WORK REQUEST
Write out all of the data again, exactly as it reads.
(RECORDS TO USE)
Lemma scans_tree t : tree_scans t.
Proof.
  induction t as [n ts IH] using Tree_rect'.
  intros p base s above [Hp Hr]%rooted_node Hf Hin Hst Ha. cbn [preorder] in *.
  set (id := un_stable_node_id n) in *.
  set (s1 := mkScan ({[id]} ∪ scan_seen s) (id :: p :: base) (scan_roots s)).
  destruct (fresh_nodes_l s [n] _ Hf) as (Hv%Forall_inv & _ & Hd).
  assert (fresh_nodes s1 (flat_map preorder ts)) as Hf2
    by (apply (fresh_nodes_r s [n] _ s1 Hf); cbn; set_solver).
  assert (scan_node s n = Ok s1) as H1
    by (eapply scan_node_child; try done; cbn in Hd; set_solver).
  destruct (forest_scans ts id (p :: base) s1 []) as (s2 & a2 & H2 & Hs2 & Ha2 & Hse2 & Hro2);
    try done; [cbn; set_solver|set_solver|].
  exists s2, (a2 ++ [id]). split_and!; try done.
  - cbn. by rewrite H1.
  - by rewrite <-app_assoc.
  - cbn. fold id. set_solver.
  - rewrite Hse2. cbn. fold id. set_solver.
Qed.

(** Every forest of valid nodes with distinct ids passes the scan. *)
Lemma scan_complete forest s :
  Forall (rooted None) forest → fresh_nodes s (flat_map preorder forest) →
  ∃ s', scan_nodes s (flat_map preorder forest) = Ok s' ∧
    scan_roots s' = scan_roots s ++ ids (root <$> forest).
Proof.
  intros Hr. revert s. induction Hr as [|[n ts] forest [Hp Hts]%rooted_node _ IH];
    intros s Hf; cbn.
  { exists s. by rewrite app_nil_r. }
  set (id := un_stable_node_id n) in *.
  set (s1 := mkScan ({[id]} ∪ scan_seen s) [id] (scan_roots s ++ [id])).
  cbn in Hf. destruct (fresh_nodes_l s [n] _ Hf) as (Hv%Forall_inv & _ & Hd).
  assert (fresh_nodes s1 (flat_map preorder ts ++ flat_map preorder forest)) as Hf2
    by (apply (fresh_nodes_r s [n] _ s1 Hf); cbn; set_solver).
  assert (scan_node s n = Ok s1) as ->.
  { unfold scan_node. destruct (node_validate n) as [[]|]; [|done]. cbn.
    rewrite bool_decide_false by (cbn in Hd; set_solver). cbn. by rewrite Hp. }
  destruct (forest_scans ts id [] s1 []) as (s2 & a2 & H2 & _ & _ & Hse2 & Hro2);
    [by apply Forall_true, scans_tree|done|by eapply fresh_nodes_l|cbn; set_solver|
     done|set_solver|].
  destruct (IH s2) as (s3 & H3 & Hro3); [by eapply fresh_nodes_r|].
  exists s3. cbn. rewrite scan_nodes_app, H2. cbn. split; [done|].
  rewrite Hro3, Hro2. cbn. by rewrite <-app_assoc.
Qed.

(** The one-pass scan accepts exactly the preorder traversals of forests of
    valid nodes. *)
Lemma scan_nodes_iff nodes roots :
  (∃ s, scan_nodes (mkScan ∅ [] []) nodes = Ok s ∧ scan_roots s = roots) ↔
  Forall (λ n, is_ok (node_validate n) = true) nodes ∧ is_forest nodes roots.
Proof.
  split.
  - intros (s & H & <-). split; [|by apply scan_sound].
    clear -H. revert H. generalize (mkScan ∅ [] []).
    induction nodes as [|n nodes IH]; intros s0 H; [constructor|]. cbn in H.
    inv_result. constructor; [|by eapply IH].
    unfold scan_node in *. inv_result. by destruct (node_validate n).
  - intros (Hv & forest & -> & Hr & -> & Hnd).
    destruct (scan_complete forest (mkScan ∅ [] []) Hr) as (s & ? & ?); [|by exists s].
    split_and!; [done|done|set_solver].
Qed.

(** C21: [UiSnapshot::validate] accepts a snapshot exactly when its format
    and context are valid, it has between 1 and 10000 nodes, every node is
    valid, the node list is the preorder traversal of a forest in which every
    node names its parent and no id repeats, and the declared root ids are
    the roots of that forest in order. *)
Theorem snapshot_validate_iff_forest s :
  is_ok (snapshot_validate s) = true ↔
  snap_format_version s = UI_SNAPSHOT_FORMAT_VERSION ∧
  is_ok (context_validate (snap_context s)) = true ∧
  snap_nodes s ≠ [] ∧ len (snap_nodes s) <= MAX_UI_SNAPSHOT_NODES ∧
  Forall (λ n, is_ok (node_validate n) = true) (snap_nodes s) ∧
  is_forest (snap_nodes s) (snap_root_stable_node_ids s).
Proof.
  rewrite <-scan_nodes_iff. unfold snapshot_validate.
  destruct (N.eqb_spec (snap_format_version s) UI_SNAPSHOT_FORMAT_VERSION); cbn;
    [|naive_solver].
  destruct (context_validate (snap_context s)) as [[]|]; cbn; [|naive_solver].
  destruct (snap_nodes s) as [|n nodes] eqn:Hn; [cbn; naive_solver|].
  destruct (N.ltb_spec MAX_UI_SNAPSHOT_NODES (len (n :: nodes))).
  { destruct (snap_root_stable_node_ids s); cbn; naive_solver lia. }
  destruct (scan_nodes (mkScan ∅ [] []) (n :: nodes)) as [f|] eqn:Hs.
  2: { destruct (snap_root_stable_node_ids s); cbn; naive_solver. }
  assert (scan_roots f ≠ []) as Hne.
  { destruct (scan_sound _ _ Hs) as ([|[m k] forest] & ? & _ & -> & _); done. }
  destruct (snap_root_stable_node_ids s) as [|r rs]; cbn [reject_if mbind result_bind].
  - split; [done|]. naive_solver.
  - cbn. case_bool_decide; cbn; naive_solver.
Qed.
(End RECORDS TO USE)
WRITTEN RESPONSE
Lemma scans_tree t : tree_scans t.
Proof.
  induction t as [n ts IH] using Tree_rect'.
  intros p base s above [Hp Hr]%rooted_node Hf Hin Hst Ha. cbn [preorder] in *.
  set (id := un_stable_node_id n) in *.
  set (s1 := mkScan ({[id]} ∪ scan_seen s) (id :: p :: base) (scan_roots s)).
  destruct (fresh_nodes_l s [n] _ Hf) as (Hv%Forall_inv & _ & Hd).
  assert (fresh_nodes s1 (flat_map preorder ts)) as Hf2
    by (apply (fresh_nodes_r s [n] _ s1 Hf); cbn; set_solver).
  assert (scan_node s n = Ok s1) as H1
    by (eapply scan_node_child; try done; cbn in Hd; set_solver).
  destruct (forest_scans ts id (p :: base) s1 []) as (s2 & a2 & H2 & Hs2 & Ha2 & Hse2 & Hro2);
    try done; [cbn; set_solver|set_solver|].
  exists s2, (a2 ++ [id]). split_and!; try done.
  - cbn. by rewrite H1.
  - by rewrite <-app_assoc.
  - cbn. fold id. set_solver.
  - rewrite Hse2. cbn. fold id. set_solver.
Qed.

(** Every forest of valid nodes with distinct ids passes the scan. *)
Lemma scan_complete forest s :
  Forall (rooted None) forest → fresh_nodes s (flat_map preorder forest) →
  ∃ s', scan_nodes s (flat_map preorder forest) = Ok s' ∧
    scan_roots s' = scan_roots s ++ ids (root <$> forest).
Proof.
  intros Hr. revert s. induction Hr as [|[n ts] forest [Hp Hts]%rooted_node _ IH];
    intros s Hf; cbn.
  { exists s. by rewrite app_nil_r. }
  set (id := un_stable_node_id n) in *.
  set (s1 := mkScan ({[id]} ∪ scan_seen s) [id] (scan_roots s ++ [id])).
  cbn in Hf. destruct (fresh_nodes_l s [n] _ Hf) as (Hv%Forall_inv & _ & Hd).
  assert (fresh_nodes s1 (flat_map preorder ts ++ flat_map preorder forest)) as Hf2
    by (apply (fresh_nodes_r s [n] _ s1 Hf); cbn; set_solver).
  assert (scan_node s n = Ok s1) as ->.
  { unfold scan_node. destruct (node_validate n) as [[]|]; [|done]. cbn.
    rewrite bool_decide_false by (cbn in Hd; set_solver). cbn. by rewrite Hp. }
  destruct (forest_scans ts id [] s1 []) as (s2 & a2 & H2 & _ & _ & Hse2 & Hro2);
    [by apply Forall_true, scans_tree|done|by eapply fresh_nodes_l|cbn; set_solver|
     done|set_solver|].
  destruct (IH s2) as (s3 & H3 & Hro3); [by eapply fresh_nodes_r|].
  exists s3. cbn. rewrite scan_nodes_app, H2. cbn. split; [done|].
  rewrite Hro3, Hro2. cbn. by rewrite <-app_assoc.
Qed.

(** The one-pass scan accepts exactly the preorder traversals of forests of
    valid nodes. *)
Lemma scan_nodes_iff nodes roots :
  (∃ s, scan_nodes (mkScan ∅ [] []) nodes = Ok s ∧ scan_roots s = roots) ↔
  Forall (λ n, is_ok (node_validate n) = true) nodes ∧ is_forest nodes roots.
Proof.
  split.
  - intros (s & H & <-). split; [|by apply scan_sound].
    clear -H. revert H. generalize (mkScan ∅ [] []).
    induction nodes as [|n nodes IH]; intros s0 H; [constructor|]. cbn in H.
    inv_result. constructor; [|by eapply IH].
    unfold scan_node in *. inv_result. by destruct (node_validate n).
  - intros (Hv & forest & -> & Hr & -> & Hnd).
    destruct (scan_complete forest (mkScan ∅ [] []) Hr) as (s & ? & ?); [|by exists s].
    split_and!; [done|done|set_solver].
Qed.

(** C21: [UiSnapshot::validate] accepts a snapshot exactly when its format
    and context are valid, it has between 1 and 10000 nodes, every node is
    valid, the node list is the preorder traversal of a forest in which every
    node names its parent and no id repeats, and the declared root ids are
    the roots of that forest in order. *)
Theorem snapshot_validate_iff_forest s :
  is_ok (snapshot_validate s) = true ↔
  snap_format_version s = UI_SNAPSHOT_FORMAT_VERSION ∧
  is_ok (context_validate (snap_context s)) = true ∧
  snap_nodes s ≠ [] ∧ len (snap_nodes s) <= MAX_UI_SNAPSHOT_NODES ∧
  Forall (λ n, is_ok (node_validate n) = true) (snap_nodes s) ∧
  is_forest (snap_nodes s) (snap_root_stable_node_ids s).
Proof.
  rewrite <-scan_nodes_iff. unfold snapshot_validate.
  destruct (N.eqb_spec (snap_format_version s) UI_SNAPSHOT_FORMAT_VERSION); cbn;
    [|naive_solver].
  destruct (context_validate (snap_context s)) as [[]|]; cbn; [|naive_solver].
  destruct (snap_nodes s) as [|n nodes] eqn:Hn; [cbn; naive_solver|].
  destruct (N.ltb_spec MAX_UI_SNAPSHOT_NODES (len (n :: nodes))).
  { destruct (snap_root_stable_node_ids s); cbn; naive_solver lia. }
  destruct (scan_nodes (mkScan ∅ [] []) (n :: nodes)) as [f|] eqn:Hs.
  2: { destruct (snap_root_stable_node_ids s); cbn; naive_solver. }
  assert (scan_roots f ≠ []) as Hne.
  { destruct (scan_sound _ _ Hs) as ([|[m k] forest] & ? & _ & -> & _); done. }
  destruct (snap_root_stable_node_ids s) as [|r rs]; cbn [reject_if mbind result_bind].
  - split; [done|]. naive_solver.
  - cbn. case_bool_decide; cbn; naive_solver.
Qed.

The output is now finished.